De même, les données disponibles indiquent que le changement climatique a un impact unique sur la santé des femmes et des filles dans les communautés marginalisées, en particulier en Afrique subsaharienne. Ainsi, l’aggravation des changements climatiques a un impact négatif sur les inégalités entre les hommes et les femmes, creusant le fossé entre les sexes par le biais de facteurs socio-économiques, culturels et physiologiques.

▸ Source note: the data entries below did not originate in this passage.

(** * generate-reqs: from a conda environment description to a pinned
      requirements.txt

    A shallow embedding of [src/yml_to_requirements.py].

    - Python [str] values are [string]s; a character is an 8-bit code point.
    - The dictionary built by [filter_conda_list_with_history] is a
      [gmap string string].
    - [subprocess.run], [os.getenv], [open] and [logging] act on an explicit
      [world]; the functions that use them live in a state-and-exception
      monad [M].
    - [yaml.safe_load] belongs to PyYAML, not to this repository: the
      functions that call it take it as a parameter. *)

From Stdlib Require Import ZArith Ascii String List.
From stdpp Require Import base option list gmap strings fin_maps pretty.

Local Open Scope string_scope.
Local Open Scope list_scope.

(** ** Python string built-ins *)

Module PyStr.

(** [s.startswith(p)] *)
Fixpoint startswith (p s : string) : bool :=
  match p, s with
  | EmptyString, _ => true
  | String a p', String b s' => if Ascii.eqb a b then startswith p' s' else false
  | String _ _, EmptyString => false
  end.

(** [needle in s] on two strings: [needle] occurs in [s] at some offset. *)
Fixpoint contains (needle s : string) : bool :=
  startswith needle s ||
  match s with
  | EmptyString => false
  | String _ s' => contains needle s'
  end.

(** [s.split(sep)] for a one-character separator. The result is never
    empty: a string without the separator is returned as its only field. *)
Fixpoint split (sep : ascii) (s : string) : list string :=
  match s with
  | EmptyString => [EmptyString]
  | String c s' =>
      if Ascii.eqb c sep then EmptyString :: split sep s'
      else match split sep s' with
           | [] => [String c EmptyString]
           | field :: fields => String c field :: fields
           end
  end.

(** [sep.join(fields)] *)
Fixpoint join (sep : string) (fields : list string) : string :=
  match fields with
  | [] => EmptyString
  | [f] => f
  | f :: rest => f +:+ sep +:+ join sep rest
  end.

(** The line boundaries of [str.splitlines] among 8-bit code points:
    LF, VT, FF, CR, FS, GS, RS and NEL. *)
Definition is_linebreak (c : ascii) : bool :=
  let n := nat_of_ascii c in
  Nat.eqb n 10 || Nat.eqb n 11 || Nat.eqb n 12 || Nat.eqb n 13 ||
  Nat.eqb n 28 || Nat.eqb n 29 || Nat.eqb n 30 || Nat.eqb n 133.
(** [get_number_uncompleted_bookings] counts the bookings for which
    [is_booking_completed] returns [False]. *)
Theorem uncompleted_count_vs_status (db : Old.Database) :
  Forall (fun b => in_int64 b.(Old.b_id) = true) db.(Old.tables).(Old.bookings) ->
  Old.get_number_uncompleted_bookings db
  = Ret (Z.of_nat (List.length
           (filter (fun b => returns Bool.eqb (Old.is_booking_completed b.(Old.b_id) db) false)
              db.(Old.tables).(Old.bookings)))).
Proof.
  intros Hall. unfold Old.get_number_uncompleted_bookings. do 3 f_equal.
  apply filter_ext_in. intros b Hb. rewrite Forall_forall in Hall.
  unfold Old.is_booking_completed. rewrite (bind_int_ok _ (Hall b Hb)). cbn [py_bind returns].
  rewrite count_pos, (existsb_key Old.b_id (fun k => negb (Old.pending_booking (Old.tables db) k))),
    (existsb_key_self Old.b_id b _ Hb).
  destruct (Old.pending_booking (Old.tables db) (Old.b_id b)); reflexivity.
Qed.

(** [get_uncompleted_bookings] builds [BookingServiceModel( *row)] from
    the four columns of a [Booking] row: it returns [[]] when
    [get_number_uncompleted_bookings] is 0 and raises [TypeError] whenever
    that count is positive. *)
Theorem uncompleted_bookings_unreadable (db : Old.Database) :
  (Old.get_number_uncompleted_bookings db = Ret 0 /\ Old.get_uncompleted_bookings db = Ret []) \/
  (exists n, Old.get_number_uncompleted_bookings db = Ret n /\ 0 < n /\
     Old.get_uncompleted_bookings db
     = Raise (TypeError "BookingServiceModel.__init__() takes 4 positional arguments but 5 were given")).
Proof.
  unfold Old.get_number_uncompleted_bookings, Old.get_uncompleted_bookings.
  destruct (filter _ _) as [|b l].
  - left. split; reflexivity.
  - right. eexists. split; [reflexivity|]. split; [simpl; lia|]. reflexivity.
Qed.

Lemma existsb_and_filter_neg {A} (f h : A -> bool) (l : list A) :
  existsb (fun x => f x && h x) (filter (fun x => negb (f x)) l) = false.
Proof.
  induction l as [|x l IH]; simpl; [reflexivity|].
  destruct (f x) eqn:E; simpl; [exact IH|]. rewrite E. exact IH.
Qed.
(** The sums of the groups add up to the sum of the column. *)
Lemma groupby_sum_total {K : Type} `{KeyOk K} (k : Registro -> K)
    (v : Registro -> Q) (df : DataFrame) :
  (pd.sum (map snd (pd.groupby_sum (pd.col k df) (pd.col v df)))
   == pd.sum (pd.col v df))%Q.
Proof.
  unfold pd.groupby_sum. rewrite map_map. cbn [snd].
  rewrite <- (sum_of_all_groups k v df).
  apply sum_Permutation.
  rewrite (map_ext _ (fun key =>
             pd.sum (pd.col v (filter (fun r => keq (k r) key) df)))).
  - apply Permutation_map, sort_Permutation.
  - intros key. now rewrite group_values.
Qed.

(** Every key of the table has its row in the grouped table. *)
Lemma groupby_sum_has_key {K : Type} `{KeyOk K} (k : Registro -> K)
    (v : Registro -> Q) (df : DataFrame) (r : Registro) :
  In r df ->
  In (k r, pd.sum (pd.col v (filter (fun r' => keq (k r') (k r)) df)))
     (pd.groupby_sum (pd.col k df) (pd.col v df)).
Proof.
  intros Hr. unfold pd.groupby_sum. apply in_map_iff. exists (k r). split.
  - now rewrite group_values.
  - apply sort_In, unique_In. unfold pd.col. now apply in_map.
Qed.

Lemma StronglySorted_NoDup_lt (l : list Z) :
  StronglySorted (fun a b => (a <=? b) = true) l -> NoDup l ->
  StronglySorted Z.lt l.
Proof.
  induction 1 as [|x l Hl IH Hx]; intros Hnd; constructor.
  - apply IH. now inversion Hnd.
  - inversion Hnd as [|? ? Hnotin _]; subst.
    rewrite Forall_forall in *. intros y Hy.
    specialize (Hx y Hy). apply Z.leb_le in Hx.
    assert (x <> y) by (intros ->; contradiction). lia.
Qed.

(** X5. The yearly series of the overview page: the years are in strictly
    increasing order, every year of the filtered table is there, each
    with the sum of the investments of its rows, and the values add up
    to the total investment of the page. *)
Theorem investment_by_year_spec (filtered_df : DataFrame) :
  StronglySorted Z.lt (map fst (investment_by_year filtered_df))
  /\ (forall r, In r filtered_df ->
        In (ano r) (map fst (investment_by_year filtered_df)))
  /\ (forall year total,
        In (year, total) (investment_by_year filtered_df) ->
        (exists r, In r filtered_df /\ ano r = year)
        /\ total
           = pd.sum (pd.col investimento_ia_usd_milhoes
                       (filter (fun r => ano r =? year) filtered_df)))
  /\ (pd.sum (map snd (investment_by_year filtered_df))
      == total_investido filtered_df)%Q.
Proof.
  unfold investment_by_year, total_investido.
  split; [|split; [|split]].
  - apply StronglySorted_NoDup_lt; [|apply groupby_sum_keys_NoDup].
    unfold pd.groupby_sum. rewrite map_map. cbn [fst]. rewrite map_id.
    apply (sort_sorted Z.leb).
    + intros x y. rewrite !Z.leb_le. lia.
    + intros x y z. rewrite !Z.leb_le. lia.
  - intros r Hr.
    apply (in_map fst _ _
             (groupby_sum_has_key ano investimento_ia_usd_milhoes _ r Hr)).
  - intros year total Hin.
    now apply (groupby_sum_In ano investimento_ia_usd_milhoes) in Hin.
  - apply groupby_sum_total.
Qed.

Lemma combine_cols {A B : Type} (f : Registro -> A) (g : Registro -> B)
    (df : DataFrame) :
  combine (pd.col f df) (pd.col g df) = pd.col (fun r => (f r, g r)) df.
Proof.
  unfold pd.col. induction df as [|r df IH]; simpl; [reflexivity|].
  now rewrite IH.
Qed.

(** X6. The table behind the line chart of the trends page: one row per
    sector and year of the filtered table, none twice, each with the sum
    of the investments of its rows, and the sums add up to the total
    investment of the filtered table. *)
Theorem trends_groups_spec (filtered_df : DataFrame) :
  let df_grouped :=
    pd.groupby_sum (combine (pd.col setor filtered_df)
                            (pd.col ano filtered_df))
                   (pd.col investimento_ia_usd_milhoes filtered_df) in
  NoDup (map fst df_grouped)
  /\ (forall r, In r filtered_df ->
        In (setor r, ano r) (map fst df_grouped))
  /\ (forall sector year total,
        In ((sector, year), total) df_grouped ->
        (exists r, In r filtered_df /\ setor r = sector /\ ano r = year)
        /\ total
           = pd.sum (pd.col investimento_ia_usd_milhoes
                       (filter (fun r => String.eqb (setor r) sector
                                         && (ano r =? year))
                               filtered_df)))
  /\ (pd.sum (map snd df_grouped)
      == pd.sum (pd.col investimento_ia_usd_milhoes filtered_df))%Q.
Proof.
  cbv zeta. rewrite combine_cols.
  split; [apply groupby_sum_keys_NoDup|]. split; [|split].
  - intros r Hr.
    apply (in_map fst _ _
             (groupby_sum_has_key (fun r => (setor r, ano r))
                investimento_ia_usd_milhoes _ r Hr)).
  - intros sector year total Hin.
    apply (groupby_sum_In (fun r => (setor r, ano r))
             investimento_ia_usd_milhoes) in Hin.
    destruct Hin as [[r [Hr Heq]] Htotal]. injection Heq as Hs Hy.
    split; [eauto|]. exact Htotal.
  - apply (groupby_sum_total (fun r => (setor r, ano r))).
Qed.
(* ===== verification/Slock.v ===== *)
(** * Scoped locks (rpc/slock.h, slock.h)

    [ScopedLock] locks a mutex where it is declared and unlocks it where its
    scope ends.  The code of the other files is modelled with a critical
    section as one step; here it is shown that this loses nothing: threads
    that touch what they share under a [ScopedLock] only behave as if every
    scope ran without interruption. *)

From S2P Require Import Prelude.

(** ** The mutex *)

(** The thread that holds it. *)
Definition mutex : Type := option nat.

(** [pthread_mutex_lock] returns 0 to a thread that gets the mutex and does
    not return while another thread, or the caller itself, holds it: [None]. *)
Definition pthread_mutex_lock (t : nat) (m : mutex) : option (Z * mutex) :=
  match m with None => Some (0, Some t) | Some _ => None end.

(** Unlocking a mutex the thread does not hold is undefined. *)
Definition pthread_mutex_unlock (t : nat) (m : mutex) : res (Z * mutex) :=
  if bool_decide (m = Some t) then Ret (0, None) else Fail UndefinedBehaviour.

(** The constructor and the destructor. *)
Definition ScopedLock_new (t : nat) (m : mutex) : option (res mutex) :=
  match pthread_mutex_lock t m with
  | None => None
  | Some (r, m) => Some (VERIFY (r =? 0);; Ret m)
  end.

Definition ScopedLock_delete (t : nat) (m : mutex) : res mutex :=
  '(r, m) ← pthread_mutex_unlock t m;
  VERIFY (r =? 0);;
  Ret m.

(** ** Threads that share state *)

Section scopes.
Context {G L : Type}.

(** A scope guarded by the lock is a loop of small steps on the thread's own
    variables and the shared state; [None] where it is left, by its end or by
    a [return].  Outside, a thread touches its own variables only. *)
Inductive segment := Scoped (body : L → G → option (L * G)) | Alone (f : L → L).

Record thread := Thread { th_local : L; th_inside : bool; th_prog : list segment }.
Record machine := Machine { mu : mutex; shared : G; threads : list thread }.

Parallèlement, plusieurs pays africains investissent dans des systèmes de santé résistants au climat. Par exemple, certains pays investissent dans les énergies renouvelables telles que l’énergie solaire pour les centres de santé, dans le renforcement des capacités des communautés et des travailleurs de la santé et dans le renforcement des systèmes innovants d’alerte précoce, de surveillance et de préparation liés au climat. 

« Reconnaissant l’urgence d’agir, la communauté internationale doit continuer à appeler à des réductions profondes, rapides et durables des émissions de gaz à effet de serre (atténuation). Elle doit s’engager à renforcer le développement et les moyens de soutien à la mise en œuvre (financement climatique, transfert de technologie et renforcement des capacités) des politiques qui maximisent les bénéfices sanitaires des actions d’ atténuation et d’adaptation et empêchent l’aggravation des impacts sanitaires du changement climatique, notamment par le biais de partenariats étroits avec les peuples autochtones, les communautés locales, les femmes et les filles, les enfants et les jeunes, les travailleurs et les praticiens de la santé, les personnes handicapées et les populations les plus vulnérables aux impacts sanitaires du changement climatique, entre autres », a ajouté Mme Sakanga. 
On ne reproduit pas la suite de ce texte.